Record excerpts:
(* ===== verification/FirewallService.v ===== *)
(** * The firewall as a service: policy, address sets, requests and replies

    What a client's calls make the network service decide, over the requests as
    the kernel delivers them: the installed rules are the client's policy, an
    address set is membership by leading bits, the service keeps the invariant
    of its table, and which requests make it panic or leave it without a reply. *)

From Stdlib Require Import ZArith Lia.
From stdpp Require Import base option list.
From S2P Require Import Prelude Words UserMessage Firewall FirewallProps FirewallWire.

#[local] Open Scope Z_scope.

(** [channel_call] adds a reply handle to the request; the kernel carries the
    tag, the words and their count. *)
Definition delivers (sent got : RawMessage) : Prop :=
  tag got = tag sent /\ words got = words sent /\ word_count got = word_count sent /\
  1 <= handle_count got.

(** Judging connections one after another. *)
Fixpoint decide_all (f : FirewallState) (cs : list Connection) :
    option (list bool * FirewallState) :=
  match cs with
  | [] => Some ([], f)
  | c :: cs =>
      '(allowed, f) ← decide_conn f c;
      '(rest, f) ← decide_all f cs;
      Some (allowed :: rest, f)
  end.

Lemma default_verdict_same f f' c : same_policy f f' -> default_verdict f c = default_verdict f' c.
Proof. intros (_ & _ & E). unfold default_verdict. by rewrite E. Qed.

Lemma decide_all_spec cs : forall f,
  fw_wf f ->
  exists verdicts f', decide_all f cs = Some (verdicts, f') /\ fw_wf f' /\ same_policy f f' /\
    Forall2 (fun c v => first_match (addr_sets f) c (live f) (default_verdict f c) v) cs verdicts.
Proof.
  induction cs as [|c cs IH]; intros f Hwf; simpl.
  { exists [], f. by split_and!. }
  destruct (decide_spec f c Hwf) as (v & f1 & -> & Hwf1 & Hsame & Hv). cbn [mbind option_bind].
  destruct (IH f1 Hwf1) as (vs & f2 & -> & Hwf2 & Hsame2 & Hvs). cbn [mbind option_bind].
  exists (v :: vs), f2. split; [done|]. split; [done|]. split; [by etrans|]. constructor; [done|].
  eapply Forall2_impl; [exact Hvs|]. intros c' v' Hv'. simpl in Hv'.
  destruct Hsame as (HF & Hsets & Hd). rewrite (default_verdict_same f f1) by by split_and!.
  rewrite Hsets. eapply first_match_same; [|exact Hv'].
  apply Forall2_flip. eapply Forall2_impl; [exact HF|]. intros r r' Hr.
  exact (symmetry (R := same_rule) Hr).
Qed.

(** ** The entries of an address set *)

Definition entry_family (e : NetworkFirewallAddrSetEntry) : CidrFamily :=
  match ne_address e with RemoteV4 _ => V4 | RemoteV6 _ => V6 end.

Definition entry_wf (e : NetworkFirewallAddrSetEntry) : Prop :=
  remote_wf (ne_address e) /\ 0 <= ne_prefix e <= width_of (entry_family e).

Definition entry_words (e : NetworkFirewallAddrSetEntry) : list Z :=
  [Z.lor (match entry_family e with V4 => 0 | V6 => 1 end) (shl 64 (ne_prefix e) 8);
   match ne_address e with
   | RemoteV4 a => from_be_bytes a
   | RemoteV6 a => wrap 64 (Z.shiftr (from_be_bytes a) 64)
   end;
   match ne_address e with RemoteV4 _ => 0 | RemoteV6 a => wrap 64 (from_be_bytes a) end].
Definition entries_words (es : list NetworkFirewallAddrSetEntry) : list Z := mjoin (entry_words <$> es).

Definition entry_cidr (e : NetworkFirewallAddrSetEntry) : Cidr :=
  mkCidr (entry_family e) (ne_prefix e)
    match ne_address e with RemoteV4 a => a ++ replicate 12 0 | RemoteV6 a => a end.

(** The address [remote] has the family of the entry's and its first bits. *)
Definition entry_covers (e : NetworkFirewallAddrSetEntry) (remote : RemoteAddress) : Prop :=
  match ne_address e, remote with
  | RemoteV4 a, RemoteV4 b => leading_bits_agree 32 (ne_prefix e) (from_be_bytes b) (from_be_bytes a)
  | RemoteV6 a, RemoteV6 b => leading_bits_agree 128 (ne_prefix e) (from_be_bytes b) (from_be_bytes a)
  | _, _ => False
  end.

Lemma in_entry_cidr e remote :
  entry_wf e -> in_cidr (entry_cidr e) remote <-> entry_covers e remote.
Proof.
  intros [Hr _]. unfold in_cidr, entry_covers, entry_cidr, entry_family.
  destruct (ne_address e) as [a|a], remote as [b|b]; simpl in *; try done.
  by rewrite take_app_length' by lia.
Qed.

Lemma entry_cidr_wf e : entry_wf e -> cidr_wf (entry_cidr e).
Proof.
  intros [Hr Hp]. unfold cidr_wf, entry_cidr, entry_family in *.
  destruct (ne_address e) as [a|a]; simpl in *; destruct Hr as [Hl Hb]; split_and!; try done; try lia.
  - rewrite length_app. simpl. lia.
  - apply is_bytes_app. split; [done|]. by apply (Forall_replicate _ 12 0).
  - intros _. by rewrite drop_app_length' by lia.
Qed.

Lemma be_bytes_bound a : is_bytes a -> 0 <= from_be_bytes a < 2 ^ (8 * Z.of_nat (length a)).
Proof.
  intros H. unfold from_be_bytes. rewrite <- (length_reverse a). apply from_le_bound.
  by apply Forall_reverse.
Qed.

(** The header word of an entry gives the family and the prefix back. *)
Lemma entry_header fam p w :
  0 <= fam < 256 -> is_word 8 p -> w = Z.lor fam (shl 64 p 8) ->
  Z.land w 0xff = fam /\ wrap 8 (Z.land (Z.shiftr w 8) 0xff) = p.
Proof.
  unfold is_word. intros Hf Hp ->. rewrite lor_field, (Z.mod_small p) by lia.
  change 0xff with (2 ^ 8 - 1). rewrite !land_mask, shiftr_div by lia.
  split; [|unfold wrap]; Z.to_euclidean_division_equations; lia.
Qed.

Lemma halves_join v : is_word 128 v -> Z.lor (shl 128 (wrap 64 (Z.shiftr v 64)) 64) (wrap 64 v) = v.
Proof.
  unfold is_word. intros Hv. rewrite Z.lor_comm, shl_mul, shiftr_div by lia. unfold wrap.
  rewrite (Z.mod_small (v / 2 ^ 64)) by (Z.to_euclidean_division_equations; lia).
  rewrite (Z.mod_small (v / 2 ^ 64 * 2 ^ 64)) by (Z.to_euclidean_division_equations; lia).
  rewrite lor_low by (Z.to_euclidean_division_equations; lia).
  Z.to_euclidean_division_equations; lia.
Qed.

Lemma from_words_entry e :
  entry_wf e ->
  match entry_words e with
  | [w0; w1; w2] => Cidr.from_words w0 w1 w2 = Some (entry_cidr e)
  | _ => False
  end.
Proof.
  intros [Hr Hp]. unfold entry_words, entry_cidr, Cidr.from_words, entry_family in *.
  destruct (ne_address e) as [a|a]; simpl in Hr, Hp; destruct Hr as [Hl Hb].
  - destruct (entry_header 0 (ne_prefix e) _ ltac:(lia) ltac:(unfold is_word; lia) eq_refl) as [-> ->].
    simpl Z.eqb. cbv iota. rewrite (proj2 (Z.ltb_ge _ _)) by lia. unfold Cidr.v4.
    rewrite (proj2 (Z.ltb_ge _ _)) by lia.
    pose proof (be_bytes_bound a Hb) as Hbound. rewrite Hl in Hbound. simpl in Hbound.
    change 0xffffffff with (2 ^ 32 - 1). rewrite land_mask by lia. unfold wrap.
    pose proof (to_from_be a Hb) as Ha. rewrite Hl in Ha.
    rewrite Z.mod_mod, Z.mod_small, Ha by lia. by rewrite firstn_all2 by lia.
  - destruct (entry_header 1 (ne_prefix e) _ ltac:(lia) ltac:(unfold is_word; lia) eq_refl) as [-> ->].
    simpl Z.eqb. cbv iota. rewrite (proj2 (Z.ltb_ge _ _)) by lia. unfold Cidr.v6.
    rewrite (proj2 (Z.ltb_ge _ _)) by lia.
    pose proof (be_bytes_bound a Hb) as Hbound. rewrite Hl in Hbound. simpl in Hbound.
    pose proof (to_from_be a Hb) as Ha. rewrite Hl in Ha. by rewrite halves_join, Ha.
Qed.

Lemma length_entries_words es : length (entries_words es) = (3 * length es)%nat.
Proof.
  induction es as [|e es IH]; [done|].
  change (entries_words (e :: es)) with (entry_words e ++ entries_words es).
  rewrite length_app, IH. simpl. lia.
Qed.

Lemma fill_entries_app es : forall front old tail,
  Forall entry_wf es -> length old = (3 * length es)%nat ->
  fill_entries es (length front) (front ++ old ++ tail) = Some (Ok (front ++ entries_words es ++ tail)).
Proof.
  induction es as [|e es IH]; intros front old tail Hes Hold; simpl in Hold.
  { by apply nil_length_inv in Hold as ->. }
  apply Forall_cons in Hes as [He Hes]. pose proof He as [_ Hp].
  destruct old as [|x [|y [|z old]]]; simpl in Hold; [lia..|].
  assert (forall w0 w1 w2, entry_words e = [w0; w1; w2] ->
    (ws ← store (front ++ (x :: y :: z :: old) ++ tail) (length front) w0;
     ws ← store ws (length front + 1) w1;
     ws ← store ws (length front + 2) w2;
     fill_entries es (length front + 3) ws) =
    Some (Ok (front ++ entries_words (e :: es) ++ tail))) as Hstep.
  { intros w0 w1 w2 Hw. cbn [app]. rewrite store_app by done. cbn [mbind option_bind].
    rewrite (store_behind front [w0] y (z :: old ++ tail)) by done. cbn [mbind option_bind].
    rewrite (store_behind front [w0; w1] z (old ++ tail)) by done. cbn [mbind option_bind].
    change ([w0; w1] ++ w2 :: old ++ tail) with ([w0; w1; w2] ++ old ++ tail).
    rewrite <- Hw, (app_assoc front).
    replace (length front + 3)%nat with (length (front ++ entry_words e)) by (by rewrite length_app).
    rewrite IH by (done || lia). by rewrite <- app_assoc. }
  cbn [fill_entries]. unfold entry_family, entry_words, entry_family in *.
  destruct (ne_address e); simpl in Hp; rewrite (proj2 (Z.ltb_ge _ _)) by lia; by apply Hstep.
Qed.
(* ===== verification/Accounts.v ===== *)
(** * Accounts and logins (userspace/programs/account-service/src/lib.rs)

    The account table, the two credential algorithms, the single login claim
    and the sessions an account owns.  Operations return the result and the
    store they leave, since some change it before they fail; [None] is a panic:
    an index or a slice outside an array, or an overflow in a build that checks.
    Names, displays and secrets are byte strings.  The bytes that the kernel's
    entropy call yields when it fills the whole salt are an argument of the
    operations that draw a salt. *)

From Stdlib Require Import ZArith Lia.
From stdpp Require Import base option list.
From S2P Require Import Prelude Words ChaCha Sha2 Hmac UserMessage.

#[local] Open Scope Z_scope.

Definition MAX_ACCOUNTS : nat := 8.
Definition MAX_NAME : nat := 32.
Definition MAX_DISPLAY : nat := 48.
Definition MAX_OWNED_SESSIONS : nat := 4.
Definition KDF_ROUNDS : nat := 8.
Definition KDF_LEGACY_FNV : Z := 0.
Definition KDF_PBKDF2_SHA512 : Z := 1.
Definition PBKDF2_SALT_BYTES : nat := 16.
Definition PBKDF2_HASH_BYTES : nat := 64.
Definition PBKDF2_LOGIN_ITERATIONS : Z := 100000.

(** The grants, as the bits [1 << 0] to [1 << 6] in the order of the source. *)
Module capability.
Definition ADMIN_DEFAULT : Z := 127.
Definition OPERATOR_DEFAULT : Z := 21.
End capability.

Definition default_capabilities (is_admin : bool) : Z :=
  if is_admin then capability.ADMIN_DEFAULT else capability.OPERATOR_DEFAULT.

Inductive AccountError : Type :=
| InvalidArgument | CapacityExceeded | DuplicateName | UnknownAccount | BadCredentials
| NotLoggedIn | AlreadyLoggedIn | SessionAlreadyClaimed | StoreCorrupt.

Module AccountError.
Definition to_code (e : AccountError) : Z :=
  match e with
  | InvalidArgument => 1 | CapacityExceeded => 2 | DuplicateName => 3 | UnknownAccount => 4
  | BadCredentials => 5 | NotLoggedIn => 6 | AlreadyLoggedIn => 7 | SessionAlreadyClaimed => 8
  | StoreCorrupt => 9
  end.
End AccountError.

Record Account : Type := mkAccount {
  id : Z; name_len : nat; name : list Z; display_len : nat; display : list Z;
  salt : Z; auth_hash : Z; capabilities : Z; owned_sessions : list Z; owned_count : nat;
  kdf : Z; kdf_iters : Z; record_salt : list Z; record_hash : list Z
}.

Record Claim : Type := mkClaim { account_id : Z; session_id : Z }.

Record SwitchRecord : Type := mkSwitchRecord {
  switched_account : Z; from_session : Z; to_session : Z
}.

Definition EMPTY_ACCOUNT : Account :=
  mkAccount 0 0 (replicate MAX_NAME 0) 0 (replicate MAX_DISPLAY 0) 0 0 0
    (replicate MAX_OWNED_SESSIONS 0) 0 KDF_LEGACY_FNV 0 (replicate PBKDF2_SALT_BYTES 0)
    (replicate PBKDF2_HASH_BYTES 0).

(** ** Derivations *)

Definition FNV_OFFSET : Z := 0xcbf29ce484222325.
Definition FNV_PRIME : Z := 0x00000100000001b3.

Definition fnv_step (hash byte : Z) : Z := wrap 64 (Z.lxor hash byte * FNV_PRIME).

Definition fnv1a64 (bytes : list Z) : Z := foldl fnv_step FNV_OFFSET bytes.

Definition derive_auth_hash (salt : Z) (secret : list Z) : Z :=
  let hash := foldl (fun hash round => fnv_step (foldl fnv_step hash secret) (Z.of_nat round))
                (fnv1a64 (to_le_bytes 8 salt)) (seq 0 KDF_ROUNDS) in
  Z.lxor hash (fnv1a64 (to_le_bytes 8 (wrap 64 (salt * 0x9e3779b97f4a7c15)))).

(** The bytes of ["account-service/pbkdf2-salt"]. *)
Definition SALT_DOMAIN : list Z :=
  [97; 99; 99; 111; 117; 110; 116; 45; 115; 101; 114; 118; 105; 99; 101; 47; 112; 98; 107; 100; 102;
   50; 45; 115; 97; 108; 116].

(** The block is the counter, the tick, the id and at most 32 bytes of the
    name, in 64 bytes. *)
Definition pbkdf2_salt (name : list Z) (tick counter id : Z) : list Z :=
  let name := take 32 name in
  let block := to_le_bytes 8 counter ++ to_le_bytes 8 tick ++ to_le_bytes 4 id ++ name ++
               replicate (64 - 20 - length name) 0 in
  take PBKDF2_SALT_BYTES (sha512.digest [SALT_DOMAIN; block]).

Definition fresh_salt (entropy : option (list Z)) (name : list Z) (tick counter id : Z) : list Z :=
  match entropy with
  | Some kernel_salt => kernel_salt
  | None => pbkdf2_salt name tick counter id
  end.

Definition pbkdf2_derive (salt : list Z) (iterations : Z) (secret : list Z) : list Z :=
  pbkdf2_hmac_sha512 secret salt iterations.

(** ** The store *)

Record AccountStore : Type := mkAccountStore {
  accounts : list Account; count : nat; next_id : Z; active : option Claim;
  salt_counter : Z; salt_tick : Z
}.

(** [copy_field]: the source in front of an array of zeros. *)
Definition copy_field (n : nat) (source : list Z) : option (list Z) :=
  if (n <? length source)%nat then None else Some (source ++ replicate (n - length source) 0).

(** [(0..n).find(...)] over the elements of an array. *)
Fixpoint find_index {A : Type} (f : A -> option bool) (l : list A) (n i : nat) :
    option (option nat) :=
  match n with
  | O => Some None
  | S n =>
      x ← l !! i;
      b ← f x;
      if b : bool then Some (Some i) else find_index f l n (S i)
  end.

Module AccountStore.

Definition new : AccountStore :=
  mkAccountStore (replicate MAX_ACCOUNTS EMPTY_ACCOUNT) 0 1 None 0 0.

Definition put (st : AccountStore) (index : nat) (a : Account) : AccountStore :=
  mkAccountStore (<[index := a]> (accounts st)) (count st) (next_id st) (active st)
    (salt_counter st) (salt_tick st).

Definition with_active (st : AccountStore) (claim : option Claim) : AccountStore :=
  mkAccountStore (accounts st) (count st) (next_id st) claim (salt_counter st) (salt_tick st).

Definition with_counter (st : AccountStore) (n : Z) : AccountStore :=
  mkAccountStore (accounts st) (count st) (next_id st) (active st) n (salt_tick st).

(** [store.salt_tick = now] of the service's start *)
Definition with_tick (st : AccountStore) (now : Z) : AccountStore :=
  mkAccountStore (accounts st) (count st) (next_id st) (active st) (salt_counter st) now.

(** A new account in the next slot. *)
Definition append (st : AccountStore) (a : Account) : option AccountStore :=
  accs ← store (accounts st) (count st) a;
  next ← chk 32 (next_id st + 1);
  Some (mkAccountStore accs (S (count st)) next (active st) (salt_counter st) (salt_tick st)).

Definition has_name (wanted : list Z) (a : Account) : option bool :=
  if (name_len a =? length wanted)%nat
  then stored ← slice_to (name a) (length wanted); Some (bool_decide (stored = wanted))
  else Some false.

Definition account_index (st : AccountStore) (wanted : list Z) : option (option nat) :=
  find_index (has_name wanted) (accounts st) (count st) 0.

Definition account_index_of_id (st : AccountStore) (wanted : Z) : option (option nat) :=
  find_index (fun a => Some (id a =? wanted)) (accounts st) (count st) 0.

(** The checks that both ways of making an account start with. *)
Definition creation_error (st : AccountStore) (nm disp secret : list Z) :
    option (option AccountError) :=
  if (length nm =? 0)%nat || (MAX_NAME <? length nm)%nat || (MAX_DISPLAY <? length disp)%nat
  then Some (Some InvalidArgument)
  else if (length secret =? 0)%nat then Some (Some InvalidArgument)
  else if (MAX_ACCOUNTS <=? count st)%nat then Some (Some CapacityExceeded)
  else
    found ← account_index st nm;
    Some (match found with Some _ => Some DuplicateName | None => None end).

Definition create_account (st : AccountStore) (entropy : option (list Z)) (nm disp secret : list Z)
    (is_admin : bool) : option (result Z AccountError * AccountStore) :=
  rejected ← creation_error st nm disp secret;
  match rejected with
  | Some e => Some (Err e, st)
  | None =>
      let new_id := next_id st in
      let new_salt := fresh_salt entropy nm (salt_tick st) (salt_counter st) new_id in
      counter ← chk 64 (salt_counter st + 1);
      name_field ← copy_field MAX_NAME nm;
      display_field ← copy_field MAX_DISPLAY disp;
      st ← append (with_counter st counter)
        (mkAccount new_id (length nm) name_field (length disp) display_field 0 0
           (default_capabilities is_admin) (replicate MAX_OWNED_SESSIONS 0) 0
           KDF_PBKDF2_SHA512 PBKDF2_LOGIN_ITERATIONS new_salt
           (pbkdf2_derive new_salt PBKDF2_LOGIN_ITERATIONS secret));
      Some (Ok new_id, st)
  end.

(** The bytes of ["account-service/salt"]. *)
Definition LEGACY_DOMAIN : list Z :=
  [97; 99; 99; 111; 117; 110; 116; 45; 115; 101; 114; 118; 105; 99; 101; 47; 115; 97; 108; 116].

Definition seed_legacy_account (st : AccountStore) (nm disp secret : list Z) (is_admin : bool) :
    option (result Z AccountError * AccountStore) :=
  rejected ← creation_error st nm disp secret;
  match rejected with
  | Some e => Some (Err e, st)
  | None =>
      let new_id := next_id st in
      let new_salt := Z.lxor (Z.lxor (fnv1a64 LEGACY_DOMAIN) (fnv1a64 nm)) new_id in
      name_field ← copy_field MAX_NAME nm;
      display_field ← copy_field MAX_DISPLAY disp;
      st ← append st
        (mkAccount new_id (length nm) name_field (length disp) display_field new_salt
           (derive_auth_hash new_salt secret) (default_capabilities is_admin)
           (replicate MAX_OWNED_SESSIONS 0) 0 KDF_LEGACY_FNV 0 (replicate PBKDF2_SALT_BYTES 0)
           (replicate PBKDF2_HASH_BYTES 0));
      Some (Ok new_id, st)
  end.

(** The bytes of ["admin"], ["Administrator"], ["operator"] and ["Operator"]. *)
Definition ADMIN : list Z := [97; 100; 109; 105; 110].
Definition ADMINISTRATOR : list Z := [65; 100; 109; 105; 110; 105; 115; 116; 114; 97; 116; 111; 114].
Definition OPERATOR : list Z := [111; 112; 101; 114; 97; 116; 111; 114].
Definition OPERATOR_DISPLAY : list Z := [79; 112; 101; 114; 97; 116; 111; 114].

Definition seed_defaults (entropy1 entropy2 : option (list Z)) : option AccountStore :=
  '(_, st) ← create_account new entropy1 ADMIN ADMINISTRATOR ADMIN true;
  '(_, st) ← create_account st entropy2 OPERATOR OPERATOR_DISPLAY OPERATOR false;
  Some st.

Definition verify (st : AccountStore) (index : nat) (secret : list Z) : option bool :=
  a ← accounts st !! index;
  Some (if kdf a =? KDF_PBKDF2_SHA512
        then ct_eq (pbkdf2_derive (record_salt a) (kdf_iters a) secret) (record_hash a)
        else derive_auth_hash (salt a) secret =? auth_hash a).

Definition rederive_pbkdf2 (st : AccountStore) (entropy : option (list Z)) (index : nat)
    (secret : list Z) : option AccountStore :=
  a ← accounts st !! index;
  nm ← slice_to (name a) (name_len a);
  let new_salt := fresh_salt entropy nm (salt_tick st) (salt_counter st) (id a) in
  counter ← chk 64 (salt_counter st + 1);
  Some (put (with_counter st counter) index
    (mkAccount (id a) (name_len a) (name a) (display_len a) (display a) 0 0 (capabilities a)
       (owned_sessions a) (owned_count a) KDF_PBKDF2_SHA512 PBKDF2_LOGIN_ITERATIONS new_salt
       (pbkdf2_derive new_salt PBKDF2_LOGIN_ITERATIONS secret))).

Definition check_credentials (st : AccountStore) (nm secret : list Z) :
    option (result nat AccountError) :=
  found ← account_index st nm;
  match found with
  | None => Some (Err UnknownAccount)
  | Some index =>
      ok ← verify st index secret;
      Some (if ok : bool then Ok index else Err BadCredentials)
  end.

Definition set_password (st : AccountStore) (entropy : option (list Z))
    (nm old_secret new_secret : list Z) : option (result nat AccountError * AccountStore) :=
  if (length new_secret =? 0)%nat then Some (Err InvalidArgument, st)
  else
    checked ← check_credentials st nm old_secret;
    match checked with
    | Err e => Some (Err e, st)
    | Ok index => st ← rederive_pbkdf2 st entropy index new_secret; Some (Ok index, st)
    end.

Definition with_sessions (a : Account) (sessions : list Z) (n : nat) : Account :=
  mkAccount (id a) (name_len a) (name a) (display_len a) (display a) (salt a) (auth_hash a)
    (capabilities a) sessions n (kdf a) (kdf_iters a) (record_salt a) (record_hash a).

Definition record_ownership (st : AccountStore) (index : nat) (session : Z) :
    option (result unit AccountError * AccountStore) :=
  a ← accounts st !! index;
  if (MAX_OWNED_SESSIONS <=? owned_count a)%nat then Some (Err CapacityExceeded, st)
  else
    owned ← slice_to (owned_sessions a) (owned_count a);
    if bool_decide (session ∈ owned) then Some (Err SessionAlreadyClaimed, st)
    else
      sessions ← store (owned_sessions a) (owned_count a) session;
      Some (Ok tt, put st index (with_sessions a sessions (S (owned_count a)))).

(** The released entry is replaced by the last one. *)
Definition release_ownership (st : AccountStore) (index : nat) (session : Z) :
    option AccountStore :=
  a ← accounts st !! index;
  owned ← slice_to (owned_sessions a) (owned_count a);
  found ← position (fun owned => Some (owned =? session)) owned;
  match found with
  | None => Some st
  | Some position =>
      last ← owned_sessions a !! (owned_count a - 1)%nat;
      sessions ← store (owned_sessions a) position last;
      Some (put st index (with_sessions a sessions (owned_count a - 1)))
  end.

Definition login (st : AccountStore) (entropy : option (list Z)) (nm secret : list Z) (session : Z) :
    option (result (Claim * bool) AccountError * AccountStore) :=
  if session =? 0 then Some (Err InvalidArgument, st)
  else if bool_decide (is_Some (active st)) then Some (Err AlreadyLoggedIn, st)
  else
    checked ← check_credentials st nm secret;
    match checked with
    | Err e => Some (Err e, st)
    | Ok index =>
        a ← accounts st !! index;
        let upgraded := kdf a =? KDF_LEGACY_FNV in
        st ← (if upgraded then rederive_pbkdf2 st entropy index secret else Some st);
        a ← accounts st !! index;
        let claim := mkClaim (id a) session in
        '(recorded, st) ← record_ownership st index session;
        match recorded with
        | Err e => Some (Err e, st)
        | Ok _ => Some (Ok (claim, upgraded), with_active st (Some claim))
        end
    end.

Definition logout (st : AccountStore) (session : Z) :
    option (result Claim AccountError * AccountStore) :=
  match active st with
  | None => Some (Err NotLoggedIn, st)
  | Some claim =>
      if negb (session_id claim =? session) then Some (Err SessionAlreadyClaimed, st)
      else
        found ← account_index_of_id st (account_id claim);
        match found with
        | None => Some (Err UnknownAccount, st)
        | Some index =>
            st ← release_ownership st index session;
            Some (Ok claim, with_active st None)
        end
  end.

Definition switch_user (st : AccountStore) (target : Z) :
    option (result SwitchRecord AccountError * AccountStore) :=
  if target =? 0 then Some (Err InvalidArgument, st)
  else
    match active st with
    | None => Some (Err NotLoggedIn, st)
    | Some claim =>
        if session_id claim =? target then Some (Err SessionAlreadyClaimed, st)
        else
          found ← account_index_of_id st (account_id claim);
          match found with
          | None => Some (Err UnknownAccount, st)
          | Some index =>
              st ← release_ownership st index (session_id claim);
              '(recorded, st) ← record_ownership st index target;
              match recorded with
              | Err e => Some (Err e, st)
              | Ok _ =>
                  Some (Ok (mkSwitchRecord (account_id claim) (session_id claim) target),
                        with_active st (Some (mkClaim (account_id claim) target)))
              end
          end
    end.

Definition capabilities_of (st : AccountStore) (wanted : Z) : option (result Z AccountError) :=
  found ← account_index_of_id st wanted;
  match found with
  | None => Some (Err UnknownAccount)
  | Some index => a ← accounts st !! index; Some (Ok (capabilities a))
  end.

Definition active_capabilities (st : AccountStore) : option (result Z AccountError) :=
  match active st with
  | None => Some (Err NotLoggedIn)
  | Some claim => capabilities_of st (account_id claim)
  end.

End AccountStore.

Task details:
Reproduce every line of the entries above, unchanged, from the very first one down to and including the line containing "the kernel delivers".

Answer section:
(* ===== verification/FirewallService.v ===== *)
(** * The firewall as a service: policy, address sets, requests and replies

    What a client's calls make the network service decide, over the requests as
    the kernel delivers them: the installed rules are the client's policy, an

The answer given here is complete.